START DATASET EXCERPTS
Lemma keeps_ids_update_image i f : keeps_ids (update_image i f).
Proof. unfold update_image. keeps_ids_go. Qed.
Lemma keeps_ids_update_texture t f : keeps_ids (update_texture t f).
Proof. unfold update_texture. keeps_ids_go. Qed.
Lemma keeps_ids_logging_warning line : keeps_ids (logging_warning line).
Proof. unfold logging_warning. keeps_ids_go. Qed.
#[local] Hint Resolve keeps_ids_update_image keeps_ids_update_texture
  keeps_ids_logging_warning : keeps_ids.

Lemma keeps_ids_texture_slots_get self index :
  keeps_ids (FnMaterial.texture_slots_get self index).
Proof. unfold FnMaterial.texture_slots_get. keeps_ids_go. Qed.
Lemma keeps_ids_texture_slots_create self index :
  keeps_ids (FnMaterial.texture_slots_create self index).
Proof. unfold FnMaterial.texture_slots_create. keeps_ids_go. Qed.
Lemma keeps_ids_texture_slots_clear self index :
  keeps_ids (FnMaterial.texture_slots_clear self index).
Proof. unfold FnMaterial.texture_slots_clear. keeps_ids_go. Qed.
#[local] Hint Resolve keeps_ids_texture_slots_get
  keeps_ids_texture_slots_create keeps_ids_texture_slots_clear : keeps_ids.

Lemma keeps_ids_slot_read self index :
  keeps_ids (FnMaterial.slot_read self index).
Proof. unfold FnMaterial.slot_read. keeps_ids_go. Qed.
#[local] Hint Resolve keeps_ids_slot_read : keeps_ids.

Lemma keeps_ids_slot_assign self index f :
  keeps_ids (FnMaterial.slot_assign self index f).
Proof. unfold FnMaterial.slot_assign. keeps_ids_go. Qed.
#[local] Hint Resolve keeps_ids_slot_assign : keeps_ids.

Lemma keeps_ids_load_image h p : keeps_ids (FnMaterial.load_image h p).
Proof. unfold FnMaterial.load_image. keeps_ids_go. Qed.
#[local] Hint Resolve keeps_ids_load_image : keeps_ids.

Lemma keeps_ids_load_texture h p : keeps_ids (FnMaterial.load_texture h p).
Proof. unfold FnMaterial.load_texture. keeps_ids_go. Qed.
#[local] Hint Resolve keeps_ids_load_texture : keeps_ids.

Lemma keeps_ids_create_texture h p self :
  keeps_ids (FnMaterial.create_texture h p self).
Proof. unfold FnMaterial.create_texture. keeps_ids_go. Qed.

Lemma keeps_ids_remove_texture index self :
  keeps_ids (FnMaterial.remove_texture index self).
Proof. unfold FnMaterial.remove_texture. keeps_ids_go. Qed.

Lemma keeps_ids_clear_use_alpha self index :
  keeps_ids (FnMaterial.clear_use_alpha self index).
Proof. unfold FnMaterial.clear_use_alpha. keeps_ids_go. Qed.

Lemma keeps_ids_update_sphere_texture_type self :
  keeps_ids (FnMaterial.update_sphere_texture_type self).
Proof. unfold FnMaterial.update_sphere_texture_type. keeps_ids_go. Qed.
#[local] Hint Resolve keeps_ids_create_texture keeps_ids_remove_texture
  keeps_ids_clear_use_alpha keeps_ids_update_sphere_texture_type : keeps_ids.

Lemma keeps_ids_create_sphere_texture h p self :
  keeps_ids (FnMaterial.create_sphere_texture h p self).
Proof. unfold FnMaterial.create_sphere_texture. keeps_ids_go. Qed.

Lemma keeps_ids_create_toon_texture h p self :
  keeps_ids (FnMaterial.create_toon_texture h p self).
Proof. unfold FnMaterial.create_toon_texture. keeps_ids_go. Qed.
#[local] Hint Resolve keeps_ids_create_sphere_texture
  keeps_ids_create_toon_texture : keeps_ids.

Lemma keeps_ids_update_toon_texture h self :
  keeps_ids (FnMaterial.update_toon_texture h self).
Proof.
  unfold FnMaterial.update_toon_texture, FnMaterial.remove_toon_texture.
  keeps_ids_go.
Qed.

Lemma keeps_ids_update_self_shadow_map self :
  keeps_ids (FnMaterial.update_self_shadow_map self).
Proof. unfold FnMaterial.update_self_shadow_map. keeps_ids_go. Qed.

Lemma keeps_ids_update_self_shadow self :
  keeps_ids (FnMaterial.update_self_shadow self).
Proof. unfold FnMaterial.update_self_shadow. keeps_ids_go. Qed.
#[local] Hint Resolve keeps_ids_update_toon_texture
  keeps_ids_update_self_shadow_map keeps_ids_update_self_shadow : keeps_ids.

(** ** Uniqueness of the non-negative ids *)

Lemma unique_ids_same_ids (s s' : State) :
  ids s' = ids s → unique_ids s → unique_ids s'.
Proof.
  unfold ids. intros Hids Hu a b ma mb Ha Hb Hpos Heq.
  assert (∀ k m, materials s' !! k = Some m →
            ∃ m0, materials s !! k = Some m0 ∧
                  stored_material_id m0 = stored_material_id m) as Hback.
  { intros k m Hk.
    assert ((stored_material_id <$> materials s) !! k
            = Some (stored_material_id m)) as Hl
      by (by rewrite <- Hids, list_lookup_fmap, Hk).
    rewrite list_lookup_fmap in Hl.
    destruct (materials s !! k) as [m0|]; [|done].
    exists m0. split; [done|]. by injection Hl. }
  destruct (Hback _ _ Ha) as (ma0 & Ha0 & Hia).
  destruct (Hback _ _ Hb) as (mb0 & Hb0 & Hib).
  apply (Hu a b ma0 mb0); [done..|lia|congruence].
Qed.

Lemma material_id_inv self s v s' :
  FnMaterial.material_id self s = Some (v, s') →
  ∃ mat, materials s !! self = Some mat ∧
    (((stored_material_id mat < 0)%Z ∧
      v = (FnMaterial.max_material_id (materials s) + 1)%Z ∧
      s' = set_materials
             (<[self := set_mmd_material
                          (set_material_id v (mmd_material mat)) mat]>
                (materials s)) s) ∨
     ((0 ≤ stored_material_id mat)%Z ∧ v = stored_material_id mat ∧ s' = s)).
Proof.
  intros H.
  destruct (materials s !! self) as [mat|] eqn:E.
  - exists mat. split; [done|].
    destruct (decide (stored_material_id mat < 0)%Z) as [Hneg|Hpos].
    + left. rewrite (material_id_assigned _ _ _ E Hneg) in H.
      cbv zeta in H. injection H as <- <-. done.
    + right. rewrite (material_id_stored _ _ _ E) in H by lia.
      injection H as <- <-. split; [lia|done].
  - unfold FnMaterial.material_id, FnMaterial.the_material, bind, gets in H.
    by rewrite E in H.
Qed.

Lemma unique_ids_assign (s : State) self mat (v : Z) :
  materials s !! self = Some mat →
  (∀ k m, materials s !! k = Some m → (stored_material_id m < v)%Z) →
  unique_ids s →
  unique_ids (set_materials
                (<[self := set_mmd_material
                             (set_material_id v (mmd_material mat)) mat]>
                   (materials s)) s).
Proof.
  intros E Hlt Hu a b ma mb. cbn.
  assert (self < length (materials s)) as Hlen by (by eapply lookup_lt_Some).
  destruct (decide (a = self)) as [->|Ha], (decide (b = self)) as [->|Hb];
    [done|..].
  - rewrite list_lookup_insert_eq by done.
    rewrite list_lookup_insert_ne by done.
    intros [= <-] Hmb _. unfold stored_material_id at 1. cbn.
    intros Heq. specialize (Hlt _ _ Hmb). lia.
  - rewrite list_lookup_insert_ne by done.
    rewrite list_lookup_insert_eq by done.
    intros Hma [= <-] _. unfold stored_material_id at 2. cbn.
    intros Heq. specialize (Hlt _ _ Hma). lia.
  - rewrite !list_lookup_insert_ne by done. apply Hu.
Qed.

Lemma run_keeps_ids (h : Host) (self : nat) (op : Op) :
  op ≠ OpMaterialId → keeps_ids (run h self op).
Proof.
  destruct op; intros Hop; try done; cbn [run];
    unfold FnMaterial.from_material_id, FnMaterial.material,
      FnMaterial.remove_sphere_texture, FnMaterial.remove_toon_texture,
      FnMaterial.update_drop_shadow;
    keeps_ids_go.
Qed.

(** C6. Every operation of the layer that returns keeps the invariant
    "at most one material holds any given non-negative id"; and a read of
    [material_id] on an unassigned material returns, stores the id it
    returns in that material and changes no other material, and that id
    is strictly greater than every id in the scene at that moment, so no
    other material holds it afterwards. *)
Theorem unique_ids_invariant (h : Host) (self : nat) (op : Op) (s s' : State) :
  unique_ids s →
  run h self op s = Some (tt, s') →
  unique_ids s' ∧
  ∀ mat,
    materials s !! self = Some mat → (stored_material_id mat < 0)%Z →
    ∃ v s1,
      FnMaterial.material_id self s = Some (v, s1) ∧
      materials s1
        = <[self := set_mmd_material (set_material_id v (mmd_material mat)) mat]>
            (materials s) ∧
      stored_material_id <$> materials s1 !! self = Some v ∧
      (∀ k m, materials s !! k = Some m → (stored_material_id m < v)%Z) ∧
      (∀ k m, k ≠ self → materials s1 !! k = Some m →
              stored_material_id m ≠ v).
Proof.
  intros Hu Hrun. split.
  - destruct (decide (op = OpMaterialId)) as [->|Hop];
      [|eapply unique_ids_same_ids; [|exact Hu];
        exact (run_keeps_ids h self op Hop _ _ _ Hrun)].
    cbn [run] in Hrun.
    apply bind_inv in Hrun as (v & s1 & Hid & Hret).
    unfold ret in Hret. injection Hret as <-.
    apply material_id_inv in Hid as (mat & E & [(Hneg & -> & ->)|(_ & _ & ->)]);
      [|done].
    apply unique_ids_assign; [done| |done].
    intros k m Hk. pose proof (max_material_id_bounds (materials s)) as [_ Hb].
    specialize (Hb _ _ Hk). lia.
  - intros mat E Hneg.
    pose proof (material_id_assigned _ _ _ E Hneg) as Hid. cbv zeta in Hid.
    pose proof (max_material_id_bounds (materials s)) as [_ Hb].
    assert (self < length (materials s)) as Hlen by (by eapply lookup_lt_Some).
    eexists _, _. split; [exact Hid|]. cbn.
    split; [done|].
    split; [by rewrite list_lookup_insert_eq|].
    split.
    + intros k m Hk. specialize (Hb _ _ Hk). lia.
    + intros k m Hne Hk. rewrite list_lookup_insert_ne in Hk by done.
      specialize (Hb _ _ Hk). lia.
Qed.

Lemma unique_ids_invariant_witness :
  unique_ids (mkState [Example.blank 4; Example.blank 5; Example.blank (-1)] ∅ ∅ []) ∧
  ∃ v s1, FnMaterial.material_id 1 Example.scene3 = Some (v, s1) ∧
          stored_material_id <$> materials s1 !! 1 = Some v.
Proof.
  assert (unique_ids Example.scene3) as Hu
    by (intros [|[|[|a]]] [|[|[|b]]] ma mb; cbn; try done;
        intros [= <-] [= <-]; cbn; done).
  destruct (unique_ids_invariant Example.host 1 OpMaterialId Example.scene3
              (mkState [Example.blank 4; Example.blank 5; Example.blank (-1)]
                       ∅ ∅ []) Hu eq_refl) as [Hu' Hassign].
  split; [exact Hu'|].
  destruct (Hassign (Example.blank (-1)) eq_refl eq_refl)
    as (v & s1 & Hid & _ & Hstored & _).
  by exists v, s1.
Defined.

(** ** Slots of the wrapped material *)

Lemma with_material_lookup self s mat mat' :
  materials s !! self = Some mat →
  materials (with_material self mat' s) !! self = Some mat'.
Proof. apply lookup_set_materials. Qed.

Lemma with_material_again self s m1 m2 :
  with_material self m2 (with_material self m1 s) = with_material self m2 s.
Proof. unfold with_material. cbn. by rewrite list_insert_insert_eq. Qed.

Lemma update_material_with self f s mat :
  materials s !! self = Some mat →
  FnMaterial.update_material self f s = Some (tt, with_material self (f mat) s).
Proof. apply update_material_Some. Qed.

Lemma texture_slots_get_Some self index s mat :
  materials s !! self = Some mat → index < MAX_MTEX →
  FnMaterial.texture_slots_get self index s
  = Some (texture_slots mat !! index, s).
Proof.
  intros E Hi. unfold FnMaterial.texture_slots_get.
  rewrite (bind_Some _ _ _ _ _ (the_material_Some _ _ _ E)).
  by rewrite bool_decide_eq_true_2.
Qed.

Lemma slot_read_Some self index s mat sl :
  materials s !! self = Some mat → index < MAX_MTEX →
  texture_slots mat !! index = Some sl →
  FnMaterial.slot_read self index s = Some (sl, s).
Proof.
  intros E Hi Hsl. unfold FnMaterial.slot_read.
  rewrite (bind_Some _ _ _ _ _ (texture_slots_get_Some _ _ _ _ E Hi)).
  by rewrite Hsl.
Qed.

Lemma slot_assign_Some self index f s mat sl :
  materials s !! self = Some mat → index < MAX_MTEX →
  texture_slots mat !! index = Some sl →
  FnMaterial.slot_assign self index f s
  = Some (tt, with_material self (with_slot index (f sl) mat) s).
Proof.
  intros E Hi Hsl. unfold FnMaterial.slot_assign.
  rewrite (bind_Some _ _ _ _ _ (slot_read_Some _ _ _ _ _ E Hi Hsl)).
  by rewrite (update_material_with _ _ _ _ E).
Qed.

Lemma with_slot_lookup index sl mat :
  texture_slots (with_slot index sl mat) !! index = Some sl.
Proof. cbn. apply lookup_insert_eq. Qed.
END DATASET EXCERPTS
Find the lines of the material that hold the word "Resolve" and report their count alone.

9